Exercise prompt
Repeat the stretch of entries below from the line with "foldl (λ s w, set_input (projT1" through the line with "Definition receive ws". Include both ends and add nothing.

------------------------------------------------------------------------

(* ===== verification/Update.v ===== *)
(** * Client updates

    A client message carries the new values of one or several inputs; the
    session stores them all and then flushes ([receive]).  This file
    shows what a batch of writes invalidates ([write_all]), so that the
    flush executes each dependent output once however many of the inputs
    it read were written, and that a write of the value an input already
    holds cannot be observed in what is shown, so that an engine may skip
    it ([set_input_changed], and [write_all_changed] for a batch): the
    relation [skips] holds between the session of an engine that skips
    and the session of one that does not, is kept by every write, and
    makes the two show the same after the flush. *)

From stdpp Require Import base tactics option list relations gmap.
From S2P Require Import Prelude Reactive Schedule.

#[local] Set Warnings "-clear-no-such-hyp".

Section definitions.
Context {I : Type} {EqI : EqDecision I} {CntI : Countable I}.
Context {ity : I → Type} {Env : Type} {Store : InputStore I ity Env}.
Context {C : Type} {EqC : EqDecision C} {CntC : Countable C} {CV : Type}.
Context {O : Type} {EqO : EqDecision O} {CntO : Countable O} {OV : Type}.
Context (g : graph ity C CV O OV).
Abbreviation sess := (session (I:=I) (Env:=Env) (C:=C) (CV:=CV) (O:=O) (OV:=OV)).
Implicit Types (s : sess) (ws : list (sigT ity)).

(** Store the values of a batch, in its order; each write invalidates
    what read its input. *)
Definition write_all ws s : sess :=
  foldl (λ s w, set_input (projT1 w) (projT2 w) s) s ws.

(** The store after the writes of a batch. *)
Definition store_all ws (env : Env) : Env :=
  foldl (λ env w, input_set (projT1 w) (projT2 w) env) env ws.

(** The inputs a batch writes. *)
Definition written ws : gset I := list_to_set (projT1 <$> ws).

(** The handling of a client message: store its values, then flush. *)
Definition receive ws s : sess := flush g (write_all ws s).

(** A write that leaves the session as it is when the input already
    holds the value. *)
Definition set_input_changed `{!∀ i, EqDecision (ity i)} (i : I) (v : ity i) s : sess :=
  if decide (input_get i (inputs s) = v) then s else set_input i v s.

(** The writes of a batch by an engine that skips unchanged values. *)
Definition write_all_changed `{!∀ i, EqDecision (ity i)} ws s : sess :=
  foldl (λ s w, set_input_changed (projT1 w) (projT2 w) s) s ws.

(** Two stores in which every input reads the same. *)
Definition same_inputs (env1 env2 : Env) : Prop :=
  ∀ i, input_get i env1 = input_get i env2.

(** What relates the session of the engine that skips to the session of
    the engine that does not, after the same writes: both are coherent,
    their inputs read the same, they show and have executed the same,
    and whatever is pending in the first is pending in the second. *)
Record skips s1 s2 : Prop := Skips {
  skips_coherent1 : coherent g s1;
  skips_coherent2 : coherent g s2;
  skips_inputs : same_inputs (inputs s1) (inputs s2);
  skips_shown : shown s1 = shown s2;
  skips_out_runs : out_runs s1 = out_runs s2;
  skips_pending o : pending s1 o → pending s2 o;
}.

End definitions.

(** ** Batches of writes *)

Section batches.
Context {I : Type} {EqI : EqDecision I} {CntI : Countable I}.
Context {ity : I → Type} {Env : Type} {Store : InputStore I ity Env}.
Context {C : Type} {EqC : EqDecision C} {CntC : Countable C} {CV : Type}.
Context {O : Type} {EqO : EqDecision O} {CntO : Countable O} {OV : Type}.
Context (g : graph ity C CV O OV).
Abbreviation sess := (session (I:=I) (Env:=Env) (C:=C) (CV:=CV) (O:=O) (OV:=OV)).
Implicit Types (s : sess) (ws : list (sigT ity)) (env : Env) (i : I) (o : O) (c : C).

Lemma write_all_coherent ws s : coherent g s → coherent g (write_all ws s).
Proof.
  revert s; induction ws as [|[i v] ws IH]; intros s Hs; [done|].
  simpl. by apply IH, set_input_coherent.
Qed.

#[local] Hint Resolve write_all_coherent : engine.

Lemma inputs_write_all ws s :
  inputs (write_all ws s) = store_all ws (inputs s).
Proof. revert s; induction ws as [|[i v] ws IH]; intros s; [done|]. simpl. by rewrite IH. Qed.

(** A batch shows nothing and executes nothing: that is the flush's. *)
Lemma write_all_shown ws s :
  shown (write_all ws s) = shown s
  ∧ out_runs (write_all ws s) = out_runs s ∧ calc_runs (write_all ws s) = calc_runs s.
Proof.
  revert s; induction ws as [|[i v] ws IH]; intros s; [done|].
  simpl. by destruct (IH (set_input i v s)) as (-> & -> & ->).
Qed.

Lemma log_write_all ws s : log (write_all ws s) = log s.
Proof. revert s; induction ws as [|[i v] ws IH]; intros s; [done|]. simpl. by rewrite IH. Qed.

Lemma elem_of_written_nil i : i ∉ written (ity:=ity) [].
Proof. unfold written. set_solver. Qed.

Lemma elem_of_written_cons i j (v : ity j) ws :
  i ∈ written (existT j v :: ws) ↔ i = j ∨ i ∈ written ws.
Proof. unfold written. set_solver. Qed.

(** The inputs a calc reads are the same after a write to another input. *)
Lemma run_calc_input_set env i (v : ity i) c :
  i ∉ (run_calc g env c).1 → run_calc g (input_set i v env) c = run_calc g env c.
Proof. intros Hi. by apply run_calc_agree, agree_on_input_set. Qed.

(** So are the inputs an output depends on. *)
Lemma out_depends_input_set env i (v : ity i) o :
  i ∉ out_depends g env o →
  out_depends g (input_set i v env) o = out_depends g env o.
Proof.
  intros Hi. unfold out_depends.
  rewrite (agree_on_out_depends g env) by by apply agree_on_input_set.
  f_equal. f_equal. apply list_fmap_ext. intros _ c Hc%list_elem_of_lookup_2.
  rewrite run_calc_input_set; [done|]. intros Hic. apply Hi, elem_of_out_depends.
  right. exists c. split; [by apply elem_of_elements|done].
Qed.

(** A batch makes pending exactly the outputs that depend on an input it
    writes. *)
Lemma write_all_pending_iff ws s o :
  coherent g s →
  pending (write_all ws s) o ↔
  pending s o ∨ ∃ i, i ∈ written ws ∧ i ∈ out_depends g (inputs s) o.
Proof.
  revert s; induction ws as [|[i v] ws IH]; intros s Hs; simpl.
  { pose proof elem_of_written_nil. naive_solver. }
  rewrite IH by engine_auto. rewrite set_input_pending_iff by done.
  setoid_rewrite elem_of_written_cons. simpl.
  destruct (decide (i ∈ out_depends g (inputs s) o)) as [Hi|Hi].
  - split; intros _; [right; exists i; split; [by left|done] | left; by right].
  - rewrite out_depends_input_set by done. naive_solver.
Qed.

(** A batch drops from the cache exactly the calcs that read an input it
    writes. *)
Lemma write_all_cached_iff ws s c :
  coherent g s →
  c ∈ dom (calcs (write_all ws s)) ↔
  c ∈ dom (calcs s) ∧ ∀ i, i ∈ written ws → i ∉ (run_calc g (inputs s) c).1.
Proof.
  revert s; induction ws as [|[i v] ws IH]; intros s Hs; simpl.
  { pose proof elem_of_written_nil. naive_solver. }
  rewrite IH by engine_auto.
  setoid_rewrite elem_of_written_cons. simpl.
  destruct (decide (i ∈ (run_calc g (inputs s) c).1)) as [Hi|Hi].
  - split; [|naive_solver]. intros [Hc _].
    by apply (set_input_drops_calc g i v s c Hs) in Hi.
  - rewrite run_calc_input_set by done. split.
    + intros [Hc Hws]. split; [|naive_solver].
      simpl in Hc. apply elem_of_dom in Hc as [n [Hn _]%map_lookup_filter_Some].
      by apply elem_of_dom_2 in Hn.
    + intros [Hc Hws]. split; [by apply (set_input_keeps_calc g i v) | naive_solver].
Qed.

(** Handling a message executes each registered output at most once:
    once if it was pending or depends on an input of the batch, not at
    all otherwise. *)
Lemma receive_out_runs ws s o :
  coherent g s →
  count_of o (out_runs (receive g ws s))
  = count_of o (out_runs s)
    + (if decide (o ∈ registry g ∧ pending (write_all ws s) o) then 1 else 0).
Proof.
  intros Hs. unfold receive. rewrite flush_out_runs by engine_auto.
  destruct (write_all_shown ws s) as (_ & -> & _). unfold executed, pending.
  f_equal. apply decide_ext. by rewrite not_elem_of_dom.
Qed.

(** After the message is handled, every registered output shows its
    value on the inputs the batch has produced. *)
Lemma receive_shown ws s o :
  coherent g s → o ∈ registry g →
  shown (receive g ws s) !! o = Some (eval_out g (inputs (write_all ws s)) o).2.
Proof. intros Hs Ho. apply flush_shown; engine_auto. Qed.

End batches.

#[export] Hint Resolve write_all_coherent : engine.

(** ** Writes of an unchanged value *)

Section unchanged.
Context {I : Type} {EqI : EqDecision I} {CntI : Countable I}.
Context {ity : I → Type} {Env : Type} {Store : InputStore I ity Env}.
Context {C : Type} {EqC : EqDecision C} {CntC : Countable C} {CV : Type}.
Context {O : Type} {EqO : EqDecision O} {CntO : Countable O} {OV : Type}.
Context {EqV : ∀ i, EqDecision (ity i)}.
Context (g : graph ity C CV O OV).
Abbreviation sess := (session (I:=I) (Env:=Env) (C:=C) (CV:=CV) (O:=O) (OV:=OV)).
Implicit Types (s : sess) (env : Env) (i : I) (o : O) (c : C).

(** Writing the value an input holds leaves every input as it reads. *)
Lemma agree_on_input_set_same D env i :
  agree_on D env (input_set i (input_get i env) env).
Proof.
  intros j _. destruct (decide (i = j)) as [<-|Hij].
  - by rewrite input_get_set_eq.
  - by rewrite input_get_set_ne.
Qed.

Lemma eval_out_input_set_same env i o :
  eval_out g (input_set i (input_get i env) env) o = eval_out g env o.
Proof. apply agree_on_out_depends, agree_on_input_set_same. Qed.

(** A flush does not touch what is shown for an output that is not
    registered. *)
Lemma flush_shown_unregistered s o :
  coherent g s → o ∉ registry g → shown (flush g s) !! o = shown s !! o.
Proof.
  intros Hs Ho. apply (ran_shown g _ _ _ (flush_ran g s Hs)).
  rewrite elem_of_backlog_set. tauto.
Qed.

(** After the flush, a write of the value the input already held shows
    what no write would have shown. *)
Lemma unchanged_write_shown i s :
  coherent g s →
  shown (flush g (set_input i (input_get i (inputs s)) s)) = shown (flush g s).
Proof.
  intros Hs. apply map_eq. intros o. destruct (decide (o ∈ registry g)) as [Ho|Ho].
  - rewrite !flush_shown by engine_auto. simpl. by rewrite eval_out_input_set_same.
  - rewrite !flush_shown_unregistered by engine_auto. by rewrite shown_set_input.
Qed.

Lemma set_input_changed_coherent i (v : ity i) s :
  coherent g s → coherent g (set_input_changed i v s).
Proof.
  intros Hs. unfold set_input_changed. case_decide; engine_auto.
Qed.

#[local] Hint Resolve set_input_changed_coherent : engine.

(** Skipping the writes of unchanged values cannot be seen in what the
    session shows. *)
Lemma set_input_changed_shown i (v : ity i) s :
  coherent g s →
  shown (flush g (set_input_changed i v s)) = shown (flush g (set_input i v s)).
Proof.
  intros Hs. unfold set_input_changed. case_decide as Hv; [|done].
  subst v. symmetry. by apply unchanged_write_shown.
Qed.

(** It can only save executions. *)
Lemma set_input_changed_out_runs i (v : ity i) s o :
  coherent g s →
  count_of o (out_runs (flush g (set_input_changed i v s)))
  ≤ count_of o (out_runs (flush g (set_input i v s))).
Proof.
  intros Hs. unfold set_input_changed. case_decide as Hv; [|done].
  rewrite !flush_out_runs by engine_auto.
  apply Nat.add_le_mono_l. unfold executed.
  destruct (decide (o ∈ registry g ∧ o ∉ dom (outs s))) as [[Ho Hp]|]; [|lia].
  rewrite decide_True; [done|]. split; [done|].
  apply not_elem_of_dom, (set_input_pending_iff g); [done|]. left. by apply not_elem_of_dom.
Qed.

(** ** Batches in which unchanged values are skipped *)

Lemma same_inputs_agree_on D env1 env2 : same_inputs env1 env2 → agree_on D env1 env2.
Proof. intros Ha i _. apply Ha. Qed.

Lemma same_inputs_eval_out env1 env2 o :
  same_inputs env1 env2 → eval_out g env2 o = eval_out g env1 o.
Proof. intros Ha. by apply agree_on_out_depends, same_inputs_agree_on. Qed.

Lemma same_inputs_out_depends env1 env2 o :
  same_inputs env1 env2 → out_depends g env2 o = out_depends g env1 o.
Proof.
  intros Ha. unfold out_depends. rewrite (same_inputs_eval_out env1 env2) by done.
  f_equal. f_equal. apply list_fmap_ext. intros _ c _.
  by rewrite (run_calc_agree g env1 env2 c) by by apply same_inputs_agree_on.
Qed.

(** A skipped write leaves the inputs the invalidating write leaves. *)
Lemma inputs_set_input_changed i (v : ity i) s :
  same_inputs (inputs (set_input_changed i v s)) (inputs (set_input i v s)).
Proof.
  unfold set_input_changed. case_decide as Hv; [|done]. subst v. intros j.
  rewrite inputs_set_input. apply (agree_on_input_set_same {[j]}). set_solver.
Qed.

Lemma skips_refl s : coherent g s → skips g s s.
Proof. by split. Qed.

Lemma skips_write i (v : ity i) s1 s2 :
  skips g s1 s2 → skips g (set_input_changed i v s1) (set_input i v s2).
Proof.
  intros Hk. destruct Hk as [H1 H2 Hin Hsh Hru Hp]. split; try engine_auto.
  - intros j. etrans; [apply inputs_set_input_changed|].
    rewrite !inputs_set_input. destruct (decide (i = j)) as [<-|Hne].
    + by rewrite !input_get_set_eq.
    + rewrite !input_get_set_ne by done. by apply Hin.
  - rewrite shown_set_input. unfold set_input_changed. case_decide; [done|].
    by rewrite shown_set_input.
  - unfold set_input_changed. by case_decide.
  - intros o. rewrite (set_input_pending_iff g i v s2) by done.
    unfold set_input_changed. case_decide as Hv; [by left; apply Hp|].
    rewrite (set_input_pending_iff g i v s1) by done.
    rewrite (same_inputs_out_depends (inputs s1) (inputs s2)) by done.
    intros [?|?]; [left; by apply Hp|by right].
Qed.

Lemma skips_write_all ws s1 s2 :
  skips g s1 s2 → skips g (write_all_changed ws s1) (write_all ws s2).
Proof.
  revert s1 s2; induction ws as [|[i v] ws IH]; intros s1 s2 Hk; [done|].
  simpl. by apply IH, skips_write.
Qed.

(** After the flush the two engines show the same, and the one that
    skips has executed no more. *)
Lemma skips_flush_shown s1 s2 : skips g s1 s2 → shown (flush g s1) = shown (flush g s2).
Proof.
  intros Hk. destruct Hk as [H1 H2 Hin Hsh Hru Hp].
  apply map_eq. intros o. destruct (decide (o ∈ registry g)) as [Ho|Ho].
  - rewrite !flush_shown by done. by rewrite (same_inputs_eval_out (inputs s1) (inputs s2)).
  - rewrite !flush_shown_unregistered by done. by rewrite Hsh.
Qed.

Lemma skips_flush_out_runs s1 s2 o :
  skips g s1 s2 → count_of o (out_runs (flush g s1)) ≤ count_of o (out_runs (flush g s2)).
Proof.
  intros Hk. destruct Hk as [H1 H2 Hin Hsh Hru Hp].
  rewrite !flush_out_runs, Hru by done. apply Nat.add_le_mono_l. unfold executed.
  destruct (decide (o ∈ registry g ∧ o ∉ dom (outs s1))) as [[Ho Hd]|]; [|lia].
  rewrite decide_True; [done|]. split; [done|].
  apply not_elem_of_dom, Hp. by apply not_elem_of_dom.
Qed.

End unchanged.

#[export] Hint Resolve set_input_changed_coherent : engine.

------------------------------------------------------------------------

Solution
  foldl (λ s w, set_input (projT1 w) (projT2 w) s) s ws.

(** The store after the writes of a batch. *)
Definition store_all ws (env : Env) : Env :=
  foldl (λ env w, input_set (projT1 w) (projT2 w) env) env ws.

(** The inputs a batch writes. *)
Definition written ws : gset I := list_to_set (projT1 <$> ws).

(** The handling of a client message: store its values, then flush. *)
Definition receive ws s : sess := flush g (write_all ws s).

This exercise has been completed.